Johann Strauss II - Kaiser-Walzer (Emperor Waltz), Op. 437

Strauss often played in the glittering Imperial balls, conducting the orchestra and playing the first violin at the same time.   The majestic launch of this fascinating waltz presents the backdrop of the celebration of the 40th anniversary of the hegemony of the Austrian Emperor Franz Joseph in 1888. Johann Strauss II was Music Director of the Dance Hesperides of the Imperial Court from 1863 to 1872 and composed on occasion for the celebration of an imperial anniversary. The ingenuity of the melody of the Emperor Waltz, which was originally orchestrated for a full orchestra, is such that it was easily adapted for the four or five instruments of a chamber ensemble by the Austrian composer Arnold Schoenberg in 1925. This waltz is a tender and somewhat melancholic work, which at times turns its gaze nostalgically to the old Vienna. The waltz praises the majesty and dignity of the old monarch, who was fully devoted to his people. It begins with a majestic, magnificent march, which soon re

Ravel - Le Tombeau de Couperin

Ravel has been an expert in combination of new and old musical forms. In "Le Tombeau de Couperin" he perfects his technique for extremely personal reasons.

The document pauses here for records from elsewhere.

(* ===== verification/HtmlFacts.v ===== *)
(** * HtmlFacts: a page is its template's markup, whatever its data

    [run] reads the pieces of an output; what it finds is what [tokens] finds in
    the bytes, and data changes no tag.  [walks] is what the components of a
    page have in common, with a rule for each way to put templates together. *)
From S2P Require Import Prelude GoStrings Utf8Facts Html.
Set Warnings "-register-all".

(** ** Reading *)
Lemma tokens_app s a b :
  tokens s (a +:+ b) = let '(t1, s1) := tokens s a in let '(t2, s2) := tokens s1 b in ((t1 ++ t2)%list, s2).
Proof.
  revert s. induction a as [|c a IH]; intros s; cbn; [by destruct (tokens s b)|].
  destruct (step s c) as [t s']. rewrite IH. destruct (tokens s' a) as [t1 s1], (tokens s1 b) as [t2 s2].
  by rewrite app_assoc.
Qed.

Lemma inSet_miss set c a : inSet set c = false -> inSet set a = true -> Ascii.eqb c a = false.
Proof. intros Hc Ha. destruct (Ascii.eqb_spec c a) as [->|]; [congruence|done]. Qed.

Lemma inert_cons c x : inert (String c x) = true -> inSet (raw "<>`") c = false /\ inert x = true.
Proof. unfold inert. cbn [strForall]. intros [Hc Hx]%andb_prop. by apply negb_true_iff in Hc. Qed.
Lemma inert_text x : inert x = true -> tokens (InText false) x = ([], InText false).
Proof.
  induction x as [|c x IH]; [done|]. intros [Hc Hx]%inert_cons. cbn [tokens step].
  rewrite (inSet_miss _ _ "<"%char Hc eq_refl), (IH Hx). done.
Qed.
Lemma snoc_app v c x : snoc v c +:+ x = v +:+ String c x.
Proof. unfold snoc. by rewrite app_assoc_str. Qed.
Lemma inert_value n w l v x : inert x = true -> tokens (InValue n w l v) x = ([], InValue n w l (v +:+ x)).
Proof.
  revert v. induction x as [|c x IH]; intros v; [by rewrite app_nil_r_str|]. intros [Hc Hx]%inert_cons. cbn [tokens step].
  rewrite (inSet_miss _ _ quoteChar Hc eq_refl), (IH _ Hx). by rewrite snoc_app.
Qed.

(** The state without its values. *)
Definition shape (s : reader) : reader :=
  match s with
  | InTag n w l => InTag n w (map (fun a => (fst a, "")) l)
  | InValue n w l _ => InValue n w (map (fun a => (fst a, "")) l) ""
  | _ => s
  end.
Lemma map_fst_erased (l l' : list (string * string)) :
  map (fun a => (fst a, "")) l = map (fun a => (fst a, "")) l' -> map fst l = map fst l'.
Proof.
  intros Hl. apply (f_equal (map fst)) in Hl. rewrite !map_map in Hl. exact Hl.
Qed.

(** Which tags come, and the state's shape, do not depend on the values. *)
Lemma step_shape s s' c :
  shape s = shape s' ->
  map skeleton (fst (step s c)) = map skeleton (fst (step s' c)) /\ shape (snd (step s c)) = shape (snd (step s' c)).
Proof.
  intros Hs. destruct s as [r|n|n w l|n w l v|], s' as [r'|n'|n' w' l'|n' w' l' v'|]; try discriminate Hs;
    cbn [shape] in Hs; simplify_eq; cbn [step]; try done.
  - assert (map fst (endWord w' l) = map fst (endWord w' l')) as Hw
      by (unfold endWord; case_match; [|rewrite !map_app; f_equal]; by apply map_fst_erased).
    assert (shape (InTag n' "" (endWord w' l)) = shape (InTag n' "" (endWord w' l'))) as He.
    { unfold endWord. case_match; cbn [shape]; f_equal; [done|]. rewrite !map_app. by f_equal. }
    repeat case_match; cbn [fst snd map shape]; try done; split; unfold skeleton; cbn [t_name t_attrs]; congruence.
  - case_match; cbn [fst snd map shape]; split; try done; [|congruence]. rewrite !map_app. cbn [map fst]. congruence.
Qed.
Lemma tokens_shape x : forall s s', shape s = shape s' ->
  map skeleton (fst (tokens s x)) = map skeleton (fst (tokens s' x)) /\ shape (snd (tokens s x)) = shape (snd (tokens s' x)).
Proof.
  induction x as [|c x IH]; intros s s' Hs; [done|]. cbn [tokens]. destruct (step_shape s s' c Hs) as [Ht Hs'].
  destruct (step s c) as [t1 s1], (step s' c) as [t2 s2]. cbn [fst snd] in *. destruct (IH _ _ Hs') as [Hu Hs''].
  destruct (tokens s1 x), (tokens s2 x). cbn [fst snd] in *. rewrite !map_app. split; congruence.
Qed.


(** ** Pieces *)
Section run.
Context `{TemplLaws}.

Definition runPiece (s : reader) (p : piece) : option (list htmlTag * reader) :=
  match p, s with
  | Lit x, _ => Some (tokens s x)
  | Esc _, InText false => Some ([], s)
  | Href x, InValue n w l v => Some ([], InValue n w l (v +:+ EscapeString x))
  | Attr x, InValue n w l v => Some ([], InValue n w l (v +:+ ResolveAttributeValue x))
  | Css _, _ => Some ([], s)
  | _, _ => None
  end.
Fixpoint run (s : reader) (h : html) : option (list htmlTag * reader) :=
  match h with
  | [] => Some ([], s)
  | p :: h' => '(t, s1) ← runPiece s p; '(ts, s2) ← run s1 h'; Some ((t ++ ts)%list, s2)
  end.

Lemma run_app s h h' :
  run s (h ++ h')%list = '(t, s1) ← run s h; '(ts, s2) ← run s1 h'; Some ((t ++ ts)%list, s2).
Proof.
  revert s. induction h as [|p h IH]; intros s; cbn [run app].
  - cbn. by destruct (run s h') as [[? ?]|].
  - destruct (runPiece s p) as [[t s1]|]; [|done]. cbn. rewrite IH. destruct (run s1 h) as [[t1 s2]|]; [|done]. cbn.
    destruct (run s2 h') as [[t2 s3]|]; [|done]. cbn. by rewrite app_assoc.
Qed.

Lemma runPiece_bytes s p ts s' : runPiece s p = Some (ts, s') -> tokens s (pieceBytes p) = (ts, s').
Proof.
  destruct p as [x|x|x|x|l]; cbn [runPiece pieceBytes].
  - by intros [= ->].
  - destruct s as [[]| | | |]; try done. intros [= <- <-]. apply inert_text, Escape_inert.
  - destruct s; try done. intros [= <- <-]. apply inert_value, Escape_inert.
  - destruct s; try done. intros [= <- <-]. apply inert_value, Attribute_inert.
  - intros [= <- <-]. by rewrite CSSItems_none.
Qed.
Lemma run_bytes h : forall s ts s', run s h = Some (ts, s') -> tokens s (bytes h) = (ts, s').
Proof.
  unfold bytes. induction h as [|p h IH]; intros s ts s'; cbn [run map]; [by intros [= <- <-]|]. rewrite concat_cons, tokens_app.
  destruct (runPiece s p) as [[t s1]|] eqn:Hp; [|done]. cbn. destruct (run s1 h) as [[t1 s2]|] eqn:Hh; [|done]. cbn.
  intros [= <- <-]. apply runPiece_bytes in Hp. apply IH in Hh.
  by rewrite Hp, Hh.
Qed.

Lemma runPiece_blank s p ts s' s0 :
  runPiece s p = Some (ts, s') -> shape s = shape s0 ->
  exists ts0 s0', runPiece s0 (blankPiece p) = Some (ts0, s0') /\ map skeleton ts0 = map skeleton ts /\ shape s0' = shape s'.
Proof.
  intros Hp Hs. destruct p as [x|x|x|x|l]; cbn [runPiece blankPiece] in *.
  - injection Hp as Hp. destruct (tokens_shape x s s0 Hs) as [Ht Hs']. rewrite Hp in Ht, Hs'.
    destruct (tokens s0 x) as [ts0 s0'] eqn:E. eauto.
  - destruct s as [[]| | | |], s0 as [[]| | | |]; try done. injection Hp as <- <-. eauto.
  - destruct s, s0; try done. injection Hp as <- <-. eexists _, _. split_and!; [reflexivity..|]. cbn [shape] in *. congruence.
  - destruct s, s0; try done. injection Hp as <- <-. eexists _, _. split_and!; [reflexivity..|]. cbn [shape] in *. congruence.
  - injection Hp as <- <-. eauto.
Qed.
Lemma run_blank h : forall s ts s' s0,
  run s h = Some (ts, s') -> shape s = shape s0 ->
  exists ts0 s0', run s0 (blank h) = Some (ts0, s0') /\ map skeleton ts0 = map skeleton ts /\ shape s0' = shape s'.
Proof.
  induction h as [|p h IH]; intros s ts s' s0; cbn [run blank map]; [intros [= <- <-]; eauto|].
  destruct (runPiece s p) as [[t s1]|] eqn:Hp; [|done]. cbn. destruct (run s1 h) as [[t1 s2]|] eqn:Hh; [|done]. cbn.
  intros [= <- <-] Hs. destruct (runPiece_blank _ _ _ _ _ Hp Hs) as (u&s3&Hu&Hsk&Hs3).
  destruct (IH _ _ _ s3 Hh) as (u1&s4&Hu1&Hsk1&Hs4); [done|]. fold (blank h). rewrite Hu. cbn. rewrite Hu1. cbn.
  eexists _, _. split; [done|]. rewrite !map_app. split; [congruence|done].
Qed.

(** A page whose pieces read as a document is one, with the tags of its blank
    form. *)
Lemma run_document h ts r :
  run (InText false) h = Some (ts, InText r) ->
  document (bytes h) = Some ts /\ exists ts0, document (bytes (blank h)) = Some ts0 /\ map skeleton ts0 = map skeleton ts.
Proof.
  intros Hr. unfold document. rewrite (run_bytes _ _ _ _ Hr). split; [done|].
  destruct (run_blank _ _ _ _ (InText false) Hr) as (ts0&s0&Hr0&Hsk&Hs0); [done|].
  rewrite (run_bytes _ _ _ _ Hr0). destruct s0; try done. eauto.
Qed.
End run.

(** ** Walking through a template

    From form state [f] and reader [s], the output [h] is read without an
    obstacle up to [f'] and [s']: every tag is [tagOK], and the forms are those
    [formStep] admits. *)
Section walks.
Context `{TemplLaws} (token : string).

Definition walks (f : form) (s : reader) (h : html) (f' : form) (s' : reader) : Prop :=
  exists ts, run s h = Some (ts, s') /\ forallb tagOK ts = true /\ formRun token f ts = Some f'.

Lemma formRun_app f ts us : formRun token f (ts ++ us) = f' ← formRun token f ts; formRun token f' us.
Proof. revert f. induction ts as [|t ts IH]; intros f; [done|]. cbn. destruct (formStep token f t); [apply IH|done]. Qed.

Lemma walks_nil f s : walks f s [] f s.
Proof. by exists []. Qed.
Lemma walks_app f s h f1 s1 h' f2 s2 :
  walks f s h f1 s1 -> walks f1 s1 h' f2 s2 -> walks f s (h ++ h')%list f2 s2.
Proof.
  intros (ts&Hr&Hk&Hf) (us&Hr'&Hk'&Hf'). exists (ts ++ us)%list. rewrite run_app, Hr. cbn. rewrite Hr'. split; [done|].
  rewrite forallb_app, Hk, Hk', formRun_app, Hf. done.
Qed.

(** The parts in their order; a part that is a sequence is spliced in. *)
Lemma walks_cons f s h f1 s1 r f2 s2 :
  walks f s h f1 s1 -> walks f1 s1 (seq_ r) f2 s2 -> walks f s (seq_ (h :: r)) f2 s2.
Proof. apply walks_app. Qed.
Lemma walks_seq f s l r f2 s2 : walks f s (seq_ (l ++ r)) f2 s2 -> walks f s (seq_ (seq_ l :: r)) f2 s2.
Proof. unfold seq_. cbn [concat]. by rewrite concat_app. Qed.
Lemma walks_seq2 f s h l r f2 s2 : walks f s (seq_ (h :: (l ++ r))) f2 s2 -> walks f s (seq_ (h :: seq_ l :: r)) f2 s2.
Proof. unfold seq_. cbn [concat]. by rewrite concat_app. Qed.
Lemma walks_one f s h f2 s2 : walks f s (seq_ [h]) f2 s2 -> walks f s h f2 s2.
Proof. unfold seq_. cbn [concat]. by rewrite app_nil_r. Qed.

(** The template's own text. *)
Lemma walks_lit x ts f1 s1 f s r f2 s2 :
  tokens s (raw x) = (ts, s1) -> forallb tagOK ts = true -> formRun token f ts = Some f1 ->
  walks f1 s1 (seq_ r) f2 s2 -> walks f s (seq_ (lit x :: r)) f2 s2.
Proof.
  intros Ht Hk Hf. apply walks_cons. exists ts. cbn [lit run runPiece]. rewrite Ht. cbn. by rewrite app_nil_r.
Qed.

(** Values, of which nothing is known but where they may stand. *)
Lemma walks_text x f r f2 s2 :
  walks f (InText false) (seq_ r) f2 s2 -> walks f (InText false) (seq_ (text x :: r)) f2 s2.
Proof. apply walks_cons. by exists []. Qed.
Lemma walks_attr x f n w l r f2 s2 :
  (forall v, walks f (InValue n w l v) (seq_ r) f2 s2) -> walks f (InValue n w l "") (seq_ (attr x :: r)) f2 s2.
Proof. intros Hr. eapply walks_cons; [|apply (Hr (ResolveAttributeValue x))]. by exists []. Qed.
Lemma walks_url x f n w l r f2 s2 :
  leads (EscapeString x) = true ->
  (forall v, leads v = true -> walks f (InValue n w l v) (seq_ r) f2 s2) -> walks f (InValue n w l "") (seq_ (url x :: r)) f2 s2.
Proof. intros Hx Hr. eapply walks_cons; [|apply (Hr (EscapeString x) Hx)]. by exists []. Qed.
Lemma walks_css x f s r f2 s2 : walks f s (seq_ r) f2 s2 -> walks f s (seq_ (css x :: r)) f2 s2.
Proof. apply walks_cons. by exists []. Qed.
(** The session's token. *)
Lemma walks_token x f n w l r f2 s2 :
  ResolveAttributeValue x = token ->
  walks f (InValue n w l token) (seq_ r) f2 s2 -> walks f (InValue n w l "") (seq_ (attr x :: r)) f2 s2.
Proof. intros <-. apply walks_cons. by exists []. Qed.

(** A choice inside a tag is decided when the text after it is read. *)
Lemma walks_when b h x r f s f1 s1 f2 s2 :
  walks f s (seq_ [h; lit x]) f1 s1 -> walks f s (seq_ [lit x]) f1 s1 -> walks f1 s1 (seq_ r) f2 s2 ->
  walks f s (seq_ (when b h :: lit x :: r)) f2 s2.
Proof.
  intros Ht Hf Hr. unfold seq_ in *. cbn [concat] in *. rewrite app_nil_r in Ht, Hf. rewrite app_assoc.
  eapply walks_app; [|exact Hr]. by destruct b.
Qed.
(** A choice of whole elements. *)
Lemma walks_if (b : bool) h h' r f s f2 s2 :
  walks f s h f s -> walks f s h' f s -> walks f s (seq_ r) f2 s2 -> walks f s (seq_ ((if b then h else h') :: r)) f2 s2.
Proof. intros Hh Hh'. apply walks_cons. by destruct b. Qed.
Lemma walks_when_whole b h r f s f2 s2 :
  walks f s h f s -> walks f s (seq_ r) f2 s2 -> walks f s (seq_ (when b h :: r)) f2 s2.
Proof. intros Hh. apply walks_cons. destruct b; [done|apply walks_nil]. Qed.
Lemma walks_match {A} (o : option A) h h' r f s f2 s2 :
  (forall a, walks f s (h a) f s) -> walks f s h' f s -> walks f s (seq_ r) f2 s2 ->
  walks f s (seq_ (match o with Some a => h a | None => h' end :: r)) f2 s2.
Proof. intros Hh Hh'. apply walks_cons. by destruct o. Qed.
Lemma walks_each {A} (l : list A) g r f s f2 s2 :
  (forall a, walks f s (g a) f s) -> walks f s (seq_ r) f2 s2 -> walks f s (seq_ (each l g :: r)) f2 s2.
Proof.
  intros Hg. apply walks_cons. unfold each. induction l as [|a l IH]; [apply walks_nil|]. cbn [map concat]. by eapply walks_app.
Qed.

(** A whole page. *)
Lemma walks_document h :
  walks Outside (InText false) h Outside (InText false) ->
  exists ts ts0, document (bytes h) = Some ts /\ document (bytes (blank h)) = Some ts0 /\
    map skeleton ts = map skeleton ts0 /\ forallb tagOK ts = true /\ protected token ts = true.
Proof.
  intros (ts&Hr&Hk&Hf). destruct (run_document _ _ _ Hr) as (Hd&ts0&Hd0&Hs). exists ts, ts0. unfold protected. by rewrite Hf.
Qed.
End walks.

(** ** Where links lead *)
Lemma starts_app p s q : (String.length q <= String.length p)%nat -> starts (p +:+ s) q = starts p q.
Proof.
  revert q. induction p as [|c p IH]; intros [|d q] Hn; try done; cbn [String.length] in Hn; try lia.
  - by destruct s.
  - change (String c p +:+ s) with (String c (p +:+ s)). cbn [starts]. by rewrite IH by lia.
Qed.
Lemma starts_length p q : starts p q = true -> (String.length q <= String.length p)%nat.
Proof.
  revert q. induction p as [|c p IH]; intros [|d q]; cbn [starts String.length]; try done; [lia|].
  intros [_ Hp%IH]%andb_prop. lia.
Qed.
Lemma starts_grow p s q : starts p q = true -> starts (p +:+ s) q = true.
Proof. intros Hp. by rewrite starts_app by (by apply starts_length). Qed.
Lemma leads_app p s : leads p = true -> (2 <= String.length p)%nat -> leads (p +:+ s) = true.
Proof.
  unfold leads. intros Hl Hn. rewrite !orb_true_iff, andb_true_iff in *. rewrite (starts_app p s "//") by done.
  destruct Hl as [[[[Hs Hd]|Hl]|Hl]|Hl]; eauto 6 using starts_grow.
Qed.

Section leads.
Context `{TemplLaws}.

Lemma leads_escape p s :
  plain p = true -> leads p = true -> (2 <= String.length p)%nat -> leads (EscapeString (p +:+ s)) = true.
Proof. intros Hp Hl Hn. rewrite Escape_app, (Escape_plain p Hp). by apply leads_app. Qed.
Lemma leads_URL p s :
  plain p = true -> leads p = true -> (2 <= String.length p)%nat -> leads (EscapeString (URL (p +:+ s))) = true.
Proof.
  intros Hp Hl Hn. destruct (URL_safe (p +:+ s)) as [->| ->]; [by apply leads_escape|]. rewrite Escape_plain; reflexivity.
Qed.
End leads.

Maurice Ravel drew inspiration from the music of the past and from his childhood hearings. In Le Tombeau de Couperin (The Tomb of Couperin), he uses his talent to express his personal despair at the loss of many of his close friends during the Great War of 1914-18.

The composer had personally experienced the horrors of life in the trenches and realized that war had permanently changed the face of the world. In Le Tombeau de Couperin, which he composed between 1914-17, he returns to the happy moments of a permanently lost past.

The title refers honorably to the death of the French composer François Couperin (1668-1733), although Ravel clarified that the work was more of a general expression of respect for 18th-century French music. Some parts of the six-part work - each dedicated to a friend killed in the war - are written in the characteristic, polite style of the 18th century. In the orchestral variation, Ravel introduces a musette - a variation of the 18th-century ascaulus - into the project's Menuet, to enhance plausibility.

Cover of the first printed edition 
designed by Ravel himself
Looking to the future 

Le Tombeau de Couperin is not, however, a lament for the lost past. Several of the six parts of the project are vivid and looking to the future. In particular, Prelude and Menuet bring old dance forms to life, while the third, Forlane, is serene and bold.

The play, originally written for piano, was orchestrated by Ravel in 1919. The orchestral variation reinforces the emotions of the original work, with tender and moving dialogues between strings and wooden pnests.

Ravel himself described The Tomb of Couperin as a memorial for all the French lost in the Great War.